**To do**
Which lines of the entries contain the word "then"? Please list them.

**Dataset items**
%%

(** ** Decisions *)

Definition check_structure (p : Planned) (d : Dialect) : option RunError :=
  let count := List.length (statements_dialect (pl_text p) (lexer_of d)) in
  let kind := classify_readings (pl_text p) (readings d) in
  if (count =? 1) && bool_decide (kind = pl_kind p) then None
  else Some (RInternal
    (B "a statement of the copy to another connection read as " ++ decimal (Z.of_nat count)
     ++ B " statement(s) of kind " ++ B (kind_label kind) ++ B ", and the plan says one of kind " ++ B (kind_label (pl_kind p))
     ++ B "; nothing was sent")).

Record Decider := MkDecider { ddl_mode : SafeMode; dml_mode : SafeMode; dc_confirmed : bool; dc_dialect : Dialect; decided : list bytes }.
Definition decider_new (f : SafeModeFloor) (confirmed : bool) (d : Dialect) : Decider :=
  MkDecider (destructive_mode_of f) (match floor_resolve f with Some (m, _) => m | None => MFull end) confirmed d [].

Definition REPLACE_ON_CONFIRM : string :=
  "a replace deletes the existing table, so a destination that asks before it writes does not offer it".

Section Decisions.
Context {S : Type} `{ExecutionStore S}.
(** The clock, and the message of a log that was not written. *)
Variable now_millis : S -> Z.
Variable storage_message : bytes.

Definition guarded (r : option S * (CliError + unit)) : option S * option RunError :=
  match r with
  | (sink, inl (Usage m)) => (sink, Some (RUsage m))
  | (sink, inl StorageFailed) => (sink, Some (RStorage storage_message))
  | (sink, inr _) => (sink, None)
  end.

(** [Decider::allow]: the log as it is left, the decider and the refusal. *)
Definition allow (sink : option S) (dc : Decider) (p : Planned) : option S * Decider * option RunError :=
  match check_structure p (dc_dialect dc) with
  | Some e => (sink, dc, Some e)
  | None =>
      if existsb (bytes_eqb (pl_text p)) (decided dc) then (sink, dc, None)
      else
        let '(sink, refusal) :=
          match pl_kind p with
          | KDdl => guarded (guard_destructive_mode now_millis sink (ddl_mode dc) (dc_confirmed dc) (dc_dialect dc) (pl_text p))
          | KDml => guarded (guard_confirmed now_millis sink (dml_mode dc) (dc_confirmed dc) (pl_text p) (dc_dialect dc))
          | other => (sink, Some (RInternal (B "a written statement of the copy has the kind " ++ B (kind_label other)
                                             ++ B ", which has no decision")))
          end in
        match refusal with
        | Some e => (sink, dc, Some e)
        | None => (sink, MkDecider (ddl_mode dc) (dml_mode dc) (dc_confirmed dc) (dc_dialect dc) (pl_text p :: decided dc), None)
        end
  end.

Definition gate (sink : option S) (f : SafeModeFloor) (confirmed : bool) (d : Dialect) (mode : TransferMode) (subject : bytes)
  : option S * option RunError :=
  let m := destructive_mode_of f in
  match mode, m with
  | TReplace, MConfirm =>
      match record_decision now_millis sink m confirmed (MkDecision 1 KDdl subject Classify.Refuse (Some REPLACE_ON_CONFIRM)) with
      | inl _ => (sink, Some (RStorage storage_message))
      | inr (sink, _) =>
          (sink, Some (RUsage (B "SAFE_MODE=" ++ B (safe_mode_as_str m) ++ B " refuses the replace of the destination table: "
                               ++ B REPLACE_ON_CONFIRM)))
      end
  | _, MFull => (sink, None)
  | _, _ =>
      if bool_decide (m = MConfirm) && confirmed then (sink, None)
      else guarded (guard_destructive_mode now_millis sink m confirmed d subject)
  end.
End Decisions.

(** ** Sizes *)

Definition parse_max_allowed_packet `{Float} (v : Value) : option Z :=
  match v with
  | VInt n => if (0 <=? n)%Z then Some n else None
  | VUInt n => Some n
  | VText t => parse_uint U64_MAX (trim t)
  | _ => None
  end.
Definition insert_budget (packet : option Z) : Z :=
  match packet with
  | Some packet => Z.min (16 * 1024 * 1024) (Z.max 1024 (packet / 2))
  | None => 1024 * 1024
  end.

(** ** Properties

    What the plan of a transfer promises, for [TransferPlan].

    A statement is allowed only when it was read as the one statement the plan says, of a kind the
    destination's floor runs; [gate] decides by the destination's table and its answer is the one
    every DDL statement of the plan gets later. *)

#[local] Open Scope nat_scope.

(** ** The engine's own statements *)

(** The statements the engine sends of itself are a fixed list: each is read under its own
    dialect as exactly one statement, of the kind it is declared with, so none of them is taken
    for a write of rows or of a table. *)
Theorem engine_statements_are_single_and_never_writes (s : EngineStatement) :
  s ∈ engine_statements
  /\ List.length (statements_dialect (B (engine_text s)) (lexer_of (engine_dialect s))) = 1
  /\ classify_readings (B (engine_text s)) (readings (engine_dialect s)) = engine_kind s
  /\ engine_kind s <> KDml /\ engine_kind s <> KDdl.
Proof.
  split; [destruct s; in_list|].
  destruct s; (split; [vm_compute; reflexivity|]); (split; [vm_compute; reflexivity|]); split; discriminate.
Qed.

(** ** Structure *)

(** A text is one statement of its kind. *)
Definition reads_as (d : Dialect) (p : Planned) : Prop :=
  List.length (statements_dialect (pl_text p) (lexer_of d)) = 1 /\ classify_readings (pl_text p) (readings d) = pl_kind p.
Lemma check_structure_reads p d : check_structure p d = None <-> reads_as d p.
Proof.
  unfold check_structure, reads_as. cbn -[B Nat.eqb].
  destruct ((_ =? 1) && _) eqn:E.
  - apply andb_true_iff in E as [E1 E2]. apply Nat.eqb_eq in E1. apply bool_decide_eq_true in E2. done.
  - apply andb_false_iff in E as [E|E]; [apply Nat.eqb_neq in E|apply bool_decide_eq_false in E]; (split; [done|]); by intros [? ?].
Qed.

(** ** Decisions *)

(** The destination's floor runs statements of the text's kind: DDL by the entries, DML by every
    statement in it under the strictest of them. *)
Definition runs (dc : Decider) (text : bytes) : Prop :=
  match classify_readings text (readings (dc_dialect dc)) with
  | KDdl => ddl_mode dc = MFull \/ ddl_mode dc = MConfirm /\ dc_confirmed dc = true
  | KDml => Forall (fun x => permitted (dml_mode dc) (dc_confirmed dc) (d_kind x) = true)
              (decisions_readings (dml_mode dc) text (readings (dc_dialect dc)))
  | _ => False
  end.
Definition may_send (dc : Decider) (p : Planned) : Prop := reads_as (dc_dialect dc) p /\ runs dc (pl_text p).
(** The same floor, confirmation and dialect. *)
Definition same_floor (a b : Decider) : Prop :=
  ddl_mode a = ddl_mode b /\ dml_mode a = dml_mode b /\ dc_confirmed a = dc_confirmed b /\ dc_dialect a = dc_dialect b.
#[export] Instance same_floor_equivalence : Equivalence same_floor.
Proof. split; red; unfold same_floor; [done|naive_solver|]. intros ? ? ? (? & ? & ? & ?) (? & ? & ? & ?). split_and!; congruence. Qed.
#[export] Instance may_send_proper : Proper (same_floor ==> eq ==> iff) may_send.
Proof. intros a b (H1 & H2 & H3 & H4) p ? <-. unfold may_send, runs. by rewrite H1, H2, H3, H4. Qed.
#[export] Instance runs_proper : Proper (same_floor ==> eq ==> iff) runs.
Proof. intros a b (H1 & H2 & H3 & H4) p ? <-. unfold runs. by rewrite H1, H2, H3, H4. Qed.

%%

**The answer**
  if (count =? 1) && bool_decide (kind = pl_kind p) then None
      if existsb (bytes_eqb (pl_text p)) (decided dc) then (sink, dc, None)
      if bool_decide (m = MConfirm) && confirmed then (sink, None)
  | VInt n => if (0 <=? n)%Z then Some n else None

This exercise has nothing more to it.